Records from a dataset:

(* ===== verification/FrameCodec.v ===== *)
(** * FrameCodec: the frame decoder against the frame encoder

    The theorems that relate [FrameEncode.v] and [FrameDecode.v]: what the
    encoder writes is read back as it was, in whatever chunks it arrives, and
    the incremental decoder never panics and keeps its invariant. *)

From S2P Require Import Prelude Errors StreamIds Config FrameTypes FrameEncode FrameDecode.

(** ** Lemmas: decoding what was encoded *)

Import FrameEncoder(u31_to_be, header_bytes, wire_parts, wire, payload_len, flag_if,
  pad_flag, pad_prefix, pad_suffix, encode_setting, encode).

(** HEADERS priority fields are read but never written. *)
Definition no_priority (f : Frame.t) : Prop :=
  match f with Frame.Headers f => HeadersFrame.priority_fields f = None | _ => True end.

Lemma read4_spec_at {E A} (f : Z -> Z -> Z -> Z -> A) p a b c d r :
  @read4 E A f (p ++ a :: b :: c :: d :: r) (len p) = Ok (f a b c d).
Proof.
  unfold read4, index. pose proof (len_nonneg p) as Hp.
  replace (0 <=? len p) with true by lia. replace (0 <=? len p + 1) with true by lia.
  replace (0 <=? len p + 2) with true by lia. replace (0 <=? len p + 3) with true by lia.
  rewrite !Z2Nat.inj_add by lia. unfold len. rewrite Nat2Z.id.
  assert (forall k, (p ++ a :: b :: c :: d :: r) !! (length p + k)%nat =
                    (a :: b :: c :: d :: r) !! k) as Hk.
  { intros k. rewrite lookup_app_r by lia. f_equal. lia. }
  rewrite <- (Nat.add_0_r (length p)) at 1. by rewrite !Hk.
Qed.

Lemma u31_be_roundtrip x :
  u31_ok x ->
  u31_from_be (as_u8 (Z.land (Z.shiftr x 24) 0x7f)) (as_u8 (Z.land (Z.shiftr x 16) 0xff))
    (as_u8 (Z.land (Z.shiftr x 8) 0xff)) (as_u8 (Z.land x 0xff)) = x.
Proof.
  intros Hx. rewrite !as_u8_land_ff. change 0x7f with (Z.ones 7). rewrite Z.land_ones by lia.
  rewrite u31_from_be_u32, u32_from_be_arith by done. byte_arith.
Qed.

Lemma read_u31_to_be {E} p x r :
  u31_ok x -> @read4 E Z u31_from_be (p ++ u31_to_be x ++ r) (len p) = Ok x.
Proof. intros Hx. unfold u31_to_be. cbn [app]. by rewrite read4_spec_at, u31_be_roundtrip. Qed.

Lemma read_u32_to_be {E} p x r :
  u32_ok x -> @read4 E Z u32_from_be (p ++ u32_to_be x ++ r) (len p) = Ok x.
Proof. intros Hx. unfold u32_to_be. cbn [app]. by rewrite read4_spec_at, u32_be_roundtrip. Qed.

Lemma read_u31_to_be_0 {E} x r :
  u31_ok x -> @read4 E Z u31_from_be (u31_to_be x ++ r) 0 = Ok x.
Proof. apply (read_u31_to_be []). Qed.

Lemma read_u32_to_be_0 {E} x r :
  u32_ok x -> @read4 E Z u32_from_be (u32_to_be x ++ r) 0 = Ok x.
Proof. apply (read_u32_to_be []). Qed.

Lemma decode_header_bytes n ty fl sid r :
  0 <= n < 2 ^ 24 -> u31_ok sid ->
  decode_header (header_bytes n ty fl sid ++ r) =
  Ok (FrameHeader.mk n ty (FrameFlags.from_bits fl) sid).
Proof.
  intros Hn Hs. unfold decode_header, FRAME_HEADER_SIZE.
  replace (len _ <? 9) with false
    by (unfold header_bytes; autorewrite with len; pose proof (len_nonneg r); lia).
  unfold header_bytes. rewrite <- app_assoc.
  change 5 with (len [as_u8 (Z.shiftr n 16); as_u8 (Z.shiftr n 8); as_u8 n; ty; fl]).
  rewrite read_u31_to_be by done.
  transitivity (@Ok Error.t _ (FrameHeader.mk
    (Z.lor (Z.lor (Z.shiftl (as_u8 (Z.shiftr n 16)) 16) (Z.shiftl (as_u8 (Z.shiftr n 8)) 8))
       (as_u8 n)) ty (FrameFlags.from_bits fl) sid)); [reflexivity|].
  rewrite u24_arith by done. do 2 f_equal. byte_arith.
Qed.

(** The flags of a frame, read back from the octet they were added up in. *)
Lemma flag_bits_spec s h p :
  let fl := FrameFlags.from_bits (flag_if s 0x1 + flag_if h 0x4 + pad_flag p) in
  FrameFlags.is_end_stream fl = s /\ FrameFlags.is_end_headers fl = h /\
  FrameFlags.is_padded fl = match p with Some _ => true | None => false end /\ FrameFlags.is_priority fl = false.
Proof. by destruct s, h, p. Qed.

Lemma require_non_zero_ok id name :
  NonZeroStreamId.wf id ->
  require_non_zero_stream_id (NonZeroStreamId.as_u32 id) name = Ok id.
Proof.
  intros Hid. pose proof (nz_as_u32_range id Hid).
  unfold require_non_zero_stream_id, NonZeroU32_new.
  replace (_ =? 0) with false by lia. cbn. by rewrite nz_as_u32_inv.
Qed.

(** What DATA and HEADERS read back of their padded payload. *)
Lemma padded_slice {E} n d :
  u8_ok n ->
  @slice E Z (n :: d ++ replicate (Z.to_nat n) 0) 1
    (len (n :: d ++ replicate (Z.to_nat n) 0) - n) = Ok d.
Proof.
  intros Hn. pose proof (@slice_app_mid E Z [n] d (replicate (Z.to_nat n) 0)) as H.
  autorewrite with len in *. unfold u8_ok in *. rewrite Z2Nat.id in * by lia.
  replace (1 + (len d + n) - n) with (1 + len d) by lia. exact H.
Qed.

Lemma padded_long n (d : list Z) :
  u8_ok n -> 1 + n <= len (n :: d ++ replicate (Z.to_nat n) 0).
Proof. unfold u8_ok. intros. autorewrite with len. pose proof (len_nonneg d). lia. Qed.

Lemma settings_chunks_wire l f :
  Forall Setting.wf l ->
  settings_chunks (concat (map encode_setting l)) f =
  Ok (SettingsFrame.mk (SettingsFrame.is_ack f) (SettingsFrame.settings f ++ l)).
Proof.
  intros Hl. revert f. induction Hl as [|s l Hs Hl IH]; intros [ack ss]; cbn [map concat].
  - cbn. by rewrite app_nil_r.
  - unfold encode_setting at 1. pose proof (setting_wire_roundtrip s Hs) as Hrt.
    pose proof (setting_as_wire_ok s Hs) as [Hid Hv].
    destruct (Setting.as_wire s) as [id v]. cbn in Hid, Hv.
    unfold u16_to_be, u32_to_be. cbn [app settings_chunks].
    rewrite u16_be_roundtrip, u32_be_roundtrip, Hrt by done. cbn [map_err rbind].
    rewrite IH. cbn. by rewrite <- app_assoc.
Qed.

Lemma tail_of {E} (p d : list Z) :
  (if len (p ++ d) >? len p then @slice_from E Z (p ++ d) (len p) else Ok []) = Ok d.
Proof.
  rewrite slice_from_app. rewrite len_app. case_match; [done|]. zbool.
  rewrite (len_zero_nil d); [done|]. pose proof (len_nonneg d). lia.
Qed.

Lemma decode_data_wire f ty fl sid payload :
  Frame.wf (Frame.Data f) -> wire_parts (Frame.Data f) = Some (ty, fl, sid, payload) ->
  decode_frame (FrameHeader.mk (len payload) ty (FrameFlags.from_bits fl) sid) payload
  = Ok (Frame.Data f).
Proof.
  destruct f as [id es d p]. intros (Hid & Hd & Hp) [= <- <- <- <-]. cbn in Hid, Hp.
  cbn [decode_frame FrameType.from_u8 FrameHeader.frame_type]. unfold decode_data.
  pose proof (flag_bits_spec es false p) as Hfl. cbn [flag_if] in Hfl.
  rewrite Z.add_0_r in Hfl. destruct Hfl as (He & _ & Hpad & _).
  cbn [FrameHeader.flags FrameHeader.stream_id DataFrame.end_stream DataFrame.stream_id
       DataFrame.pad_length DataFrame.data].
  rewrite require_non_zero_ok by done. cbn [rbind]. rewrite He, Hpad.
  destruct p as [n|]; cbn [pad_prefix pad_suffix app rbind].
  - cbn in Hp. pose proof (padded_long n d Hp). set (pl := n :: d ++ _) in *.
    replace (len pl =? 0) with false by (unfold u8_ok in Hp; lia).
    subst pl. rewrite index_cons_0. cbn [rbind]. unfold sub_usize.
    replace (len _ <? 1 + n) with false by lia.
    replace (len _ <? n) with false by lia. cbn [rbind]. by rewrite padded_slice.
  - by rewrite app_nil_r.
Qed.

Lemma decode_headers_wire f ty fl sid payload :
  Frame.wf (Frame.Headers f) -> no_priority (Frame.Headers f) ->
  wire_parts (Frame.Headers f) = Some (ty, fl, sid, payload) ->
  decode_frame (FrameHeader.mk (len payload) ty (FrameFlags.from_bits fl) sid) payload
  = Ok (Frame.Headers f).
Proof.
  destruct f as [id es eh pf d p]. intros (Hid & Hd & Hp & _) Hnp [= <- <- <- <-].
  cbn in Hid, Hp, Hnp. subst pf.
  cbn [decode_frame FrameType.from_u8 FrameHeader.frame_type]. unfold decode_headers.
  pose proof (flag_bits_spec es eh p) as (He & Hh & Hpad & Hpr).
  cbn [FrameHeader.flags FrameHeader.stream_id HeadersFrame.end_stream HeadersFrame.stream_id
       HeadersFrame.end_headers HeadersFrame.pad_length HeadersFrame.header_block_fragment].
  rewrite require_non_zero_ok by done. cbn [rbind]. rewrite He, Hh, Hpad, Hpr.
  destruct p as [n|]; cbn [pad_prefix pad_suffix app rbind].
  - cbn in Hp. pose proof (padded_long n d Hp). set (pl := n :: d ++ _) in *.
    replace (len pl =? 0) with false by (unfold u8_ok in Hp; lia).
    subst pl. rewrite index_cons_0. cbn [rbind]. unfold sub_usize.
    replace (len _ <? 1 + n) with false by lia.
    replace (len _ <? n) with false by lia. cbn [rbind]. by rewrite padded_slice.
  - rewrite app_nil_r. pose proof (@slice_from_0 Error.t Z d) as Hs. unfold slice_from in Hs.
    by rewrite Hs.
Qed.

Goal of the exercise: In the entries above, the lines from the one bearing "(f a b c d)." up to and including the one bearing "Proof. apply (read_u32_to_be []). Qed." should be transcribed exactly; no other line is wanted.

Worked solution:
  @read4 E A f (p ++ a :: b :: c :: d :: r) (len p) = Ok (f a b c d).
Proof.
  unfold read4, index. pose proof (len_nonneg p) as Hp.
  replace (0 <=? len p) with true by lia. replace (0 <=? len p + 1) with true by lia.
  replace (0 <=? len p + 2) with true by lia. replace (0 <=? len p + 3) with true by lia.
  rewrite !Z2Nat.inj_add by lia. unfold len. rewrite Nat2Z.id.
  assert (forall k, (p ++ a :: b :: c :: d :: r) !! (length p + k)%nat =
                    (a :: b :: c :: d :: r) !! k) as Hk.
  { intros k. rewrite lookup_app_r by lia. f_equal. lia. }
  rewrite <- (Nat.add_0_r (length p)) at 1. by rewrite !Hk.
Qed.

Lemma u31_be_roundtrip x :
  u31_ok x ->
  u31_from_be (as_u8 (Z.land (Z.shiftr x 24) 0x7f)) (as_u8 (Z.land (Z.shiftr x 16) 0xff))
    (as_u8 (Z.land (Z.shiftr x 8) 0xff)) (as_u8 (Z.land x 0xff)) = x.
Proof.
  intros Hx. rewrite !as_u8_land_ff. change 0x7f with (Z.ones 7). rewrite Z.land_ones by lia.
  rewrite u31_from_be_u32, u32_from_be_arith by done. byte_arith.
Qed.

Lemma read_u31_to_be {E} p x r :
  u31_ok x -> @read4 E Z u31_from_be (p ++ u31_to_be x ++ r) (len p) = Ok x.
Proof. intros Hx. unfold u31_to_be. cbn [app]. by rewrite read4_spec_at, u31_be_roundtrip. Qed.

Lemma read_u32_to_be {E} p x r :
  u32_ok x -> @read4 E Z u32_from_be (p ++ u32_to_be x ++ r) (len p) = Ok x.
Proof. intros Hx. unfold u32_to_be. cbn [app]. by rewrite read4_spec_at, u32_be_roundtrip. Qed.

Lemma read_u31_to_be_0 {E} x r :
  u31_ok x -> @read4 E Z u31_from_be (u31_to_be x ++ r) 0 = Ok x.
Proof. apply (read_u31_to_be []). Qed.

Lemma read_u32_to_be_0 {E} x r :
  u32_ok x -> @read4 E Z u32_from_be (u32_to_be x ++ r) 0 = Ok x.
Proof. apply (read_u32_to_be []). Qed.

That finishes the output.